Frequently, a particular scene from the movie comes into to my mind when I hear what is simply a bad idea from a client, partner, or even a service provider.
The scene link here has protagonist 12 year old Josh (Tom Hanks) inside the body of a 30 year old man (I figure I cannot give away a plot line that happened more than 27 years ago). He works for a toy company (run by Robert Loggia’s engaging character in the movie and who wouldn’t want to work for a guy like that?) and in a boardroom meeting on a new product development Josh raises his hand as if he is in a 6th grade class and when called upon:
Any questions? Yes? Yes?”
“I don’t get it.”
“What exactly don’t you get?”
“It turns from a building into a robot, right?”

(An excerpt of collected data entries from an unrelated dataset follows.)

(** The retry is not atomic: when the operator's reset lands between the
    goroutine's check of the error state and its retry, the retry starts a backup
    of the project that was just reset, with no churn and no request. *)
Lemma reset_overtaken_by_retry now dk ls d n m c c' :
  Z.of_nat (length ls) < 2 ^ 63 -> reaches now dk ls d -> d_crashed d = false ->
  d_pcs d !! n = Some PRetryFire -> d_machines d !! n = Some m ->
  state.CurrentState m = state.StateError ->
  exists d1 m1 d2 m2, dstep d (LReset n c) = Some d1 /\ d_machines d1 !! n = Some m1
  /\ state.CurrentState m1 = state.StateFallow
  /\ dstep d1 (LGo n (IFire c')) = Some d2 /\ d_machines d2 !! n = Some m2
  /\ state.CurrentState m2 = state.StateBackingUp /\ state.ErrorCount m2 = 0.
Proof.
  intros Hl Hr Hc Hp Hm Hs. pose proof (reaches_inv now dk ls d Hl Hr) as Hi.
  destruct (dstep_go _ d n PRetryFire (IFire c') Hi Hc Hp) as (p & m0 & Hf & Hn & _ & _).
  unfold dstep at 1. rewrite Hc. unfold request. rewrite Hm.
  remember (fst (state.Transition f2i c m state.EventClearError)) as m1 eqn:Em1.
  assert (Hm1 : state.CurrentState m1 = state.StateFallow /\ state.ErrorCount m1 = 0).
  { rewrite Em1. unfold state.Transition. rewrite decide_True by done. cbn [fst].
    destruct (state.touch_fields c (state.CurrentState m)
      (state.set_errors (state.set_state m state.StateFallow) 0 0)) as (-> & -> & _). done. }
  destruct Hm1 as [Hm1 Hm1e].
  exists (transition d n m c state.EventClearError), m1. unfold dstep, transition.
  rewrite <-Em1. cbn [set_machine set_pc d_crashed d_pcs d_machines].
  rewrite Hc, Hf, Hp, lookup_insert_eq. cbn [go_step]. unfold transition. rewrite Hn.
  eexists _, _. split_and!; [done|done|done|done|cbn [set_machine set_pc d_machines]; apply lookup_insert_eq|..].
  - destruct (state.Transition_trigger f2i c' m1 ltac:(by left)) as [_ Ht]. exact Ht.
  - unfold state.Transition. rewrite bool_decide_eq_true_2 by (by left).
    rewrite bool_decide_eq_false_2 by congruence. cbn [andb fst].
    destruct (state.touch_fields c' (state.CurrentState m1) (state.set_state m1 state.StateBackingUp))
      as (_ & -> & _). done.
Qed.

(** A project that stays churned is put to backup by its own goroutine: from
    a quiet machine two uninterrupted polls that see churn end in backing up, the
    first in monitoring, and touch no other project's machine. *)
Lemma churn_reaches_backup now dk ls d n p m h c c' :
  Z.of_nat (length ls) < 2 ^ 63 -> reaches now dk ls d -> d_crashed d = false ->
  d_pcs d !! n = Some PIdle -> find_config n = Some p -> d_machines d !! n = Some m ->
  state.CurrentState m = state.StateFallow -> watcher.HasChurn h (config.Path p) = Ok true ->
  exists d1 m1 d2 m2, drun d (poll n h c) = Some d1 /\ d_machines d1 !! n = Some m1
  /\ state.CurrentState m1 = state.StateMonitoring
  /\ drun d1 (poll n h c') = Some d2 /\ d_machines d2 !! n = Some m2 /\ d_pcs d2 !! n = Some PIdle
  /\ state.CurrentState m2 = state.StateBackingUp
  /\ (forall n', n' <> n -> d_machines d2 !! n' = d_machines d !! n').
Proof.
  intros Hl Hr Hc Hp Hf Hm Hs Hh. pose proof (find_config_name _ _ Hf) as Hn.
  assert (Hs1 : state.CurrentState (fst (state.AdvanceOnChurn f2i c m)) = state.StateMonitoring).
  { unfold state.AdvanceOnChurn, state.GetState. rewrite Hs. simpl. rewrite decide_True by done.
    by destruct (state.touch_fields c (state.CurrentState m) (state.set_state m state.StateMonitoring)) as (-> & _). }
  destruct (poll_advances d n p m h c Hc Hf Hn Hp Hm) as (d1 & E1 & Hc1 & Hp1 & Hm1 & Ho1);
    [by unfold state.WatchesForChurn, state.GetState; rewrite Hs|done|].
  destruct (poll_advances d1 n p _ h c' Hc1 Hf Hn Hp1 Hm1) as (d2 & E2 & _ & Hp2 & Hm2 & Ho2);
    [by unfold state.WatchesForChurn, state.GetState; rewrite Hs1|done|].
  eexists d1, _, d2, _. split_and!; [done|exact Hm1|done|done|exact Hm2|done| |].
  - unfold state.AdvanceOnChurn at 1. unfold state.GetState. rewrite Hs1.
    by apply state.Transition_trigger; right; left.
  - intros n' Hne. by rewrite Ho2, Ho1.
Qed.

End loop.

(** * The properties at concrete inputs *)

Definition w_duration (s : string) : result string Z :=
  if String.eqb s "15m" then Ok (15 * Minute) else if String.eqb s "0s" then Ok 0 else Err "time: bad duration".

Definition w_project : config.ProjectConfig := config.project_at "p" "/home/j/p".
Definition w_cfg : config.DelightConfig :=
  config.mkDelightConfig config.no_system [w_project] false [].

(** A duration that parses to no time at all. *)
Definition w_zero_duration (_ : string) : result string Z := Ok 0.

Definition w_clock (t : Z) : state.Clock := state.mkClock t t 0.
Definition w_now (_ : string) : Z := 100.

(** Up, quiet; then asked for a backup; then failed once and due for its retry. *)
Definition w_up : list label := [LGo "p" IGo; LGo "p" IGo].
Definition w_asked : list label := w_up ++ [LBackup "p" (w_clock 200)].
Definition w_failed : list label :=
  w_asked ++ [LGo "p" IEvalTick;
              LGo "p" (ICheckpoint (fun _ _ => None) backup.sample_env (Ok backup.with_socket) 250);
              LGo "p" (IFire (w_clock 300))].
Definition w_retrying : list label :=
  w_failed ++ [LGo "p" IGo; LGo "p" (IClock (10 * Minute))].

Definition w_run (parse : string -> result string Z) (ls : list label) : Daemon :=
  default (start w_cfg w_now ∅)
    (drun (fun _ => 0) parse w_cfg false false true (start w_cfg w_now ∅) ls).

Definition w_machine (ls : list label) : state.Machine :=
  default (state.NewMachine "" 0) (d_machines (w_run w_duration ls) !! "p").

(** From the checkpoint of a requested backup: five steps later it is in select. *)
Lemma select_is_reached_witness :
  exists pre post d1 p1,
    [LGo "p" (ICheckpoint (fun _ _ => None) backup.sample_env (Ok backup.sample) 250);
     LReset "p" (w_clock 260); LGo "p" (IFire (w_clock 300)); LGo "p" IGo;
     LGo "p" IEvalTick; LGo "p" IGo] = pre ++ post
  /\ drun (fun _ => 0) w_duration w_cfg false false true
       (w_run w_duration (w_asked ++ [LGo "p" IEvalTick])) pre = Some d1
  /\ d_pcs d1 !! "p" = Some p1 /\ (p1 = PIdle \/ p1 = PExited).
Proof.
  set (ls' := [LGo "p" (ICheckpoint (fun _ _ => None) backup.sample_env (Ok backup.sample) 250);
     LReset "p" (w_clock 260); LGo "p" (IFire (w_clock 300)); LGo "p" IGo;
     LGo "p" IEvalTick; LGo "p" IGo]).
  refine (proj1 (proj2 (select_is_reached (fun _ => 0) w_duration w_cfg false false true w_now ∅
    (w_asked ++ [LGo "p" IEvalTick]) (w_run w_duration (w_asked ++ [LGo "p" IEvalTick])) "p" PRunning ls'
    (default (start w_cfg w_now ∅) (drun (fun _ => 0) w_duration w_cfg false false true
       (w_run w_duration (w_asked ++ [LGo "p" IEvalTick])) ls')) _ _ _ _ _)) _); vm_compute; try reflexivity.
Defined.

End daemon.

“Well, what’s fun about that?”
Clear, concise and dead-on. In marketing as in just about any other area of business, the simple sentence “I don’t get it” is not stated nearly enough.
Too often people fall in love with an idea without considering it’s actual intended use. Making it worse is the people around them that propagate a bad idea and fall in line behind it. We all like to read and hear about the disruptors and the rebels that won’t accept the status quo. In truth we’ve all been in far too many meetings at which a bad or non-workable idea is promoted and it’s just easier to let it go and fall in line than challenge it for what it is.
Of course if actually raising one’s hand in a meeting and declaring, “I don’t get it” borders on corporate suicide then I would not recommend it. There are many more subtle ways to make that point but maybe, just maybe, there will be a time when the plainest and simplest response to an idea that has little or no merit is to say – “I don’t get it”.
You know you want to. When will you?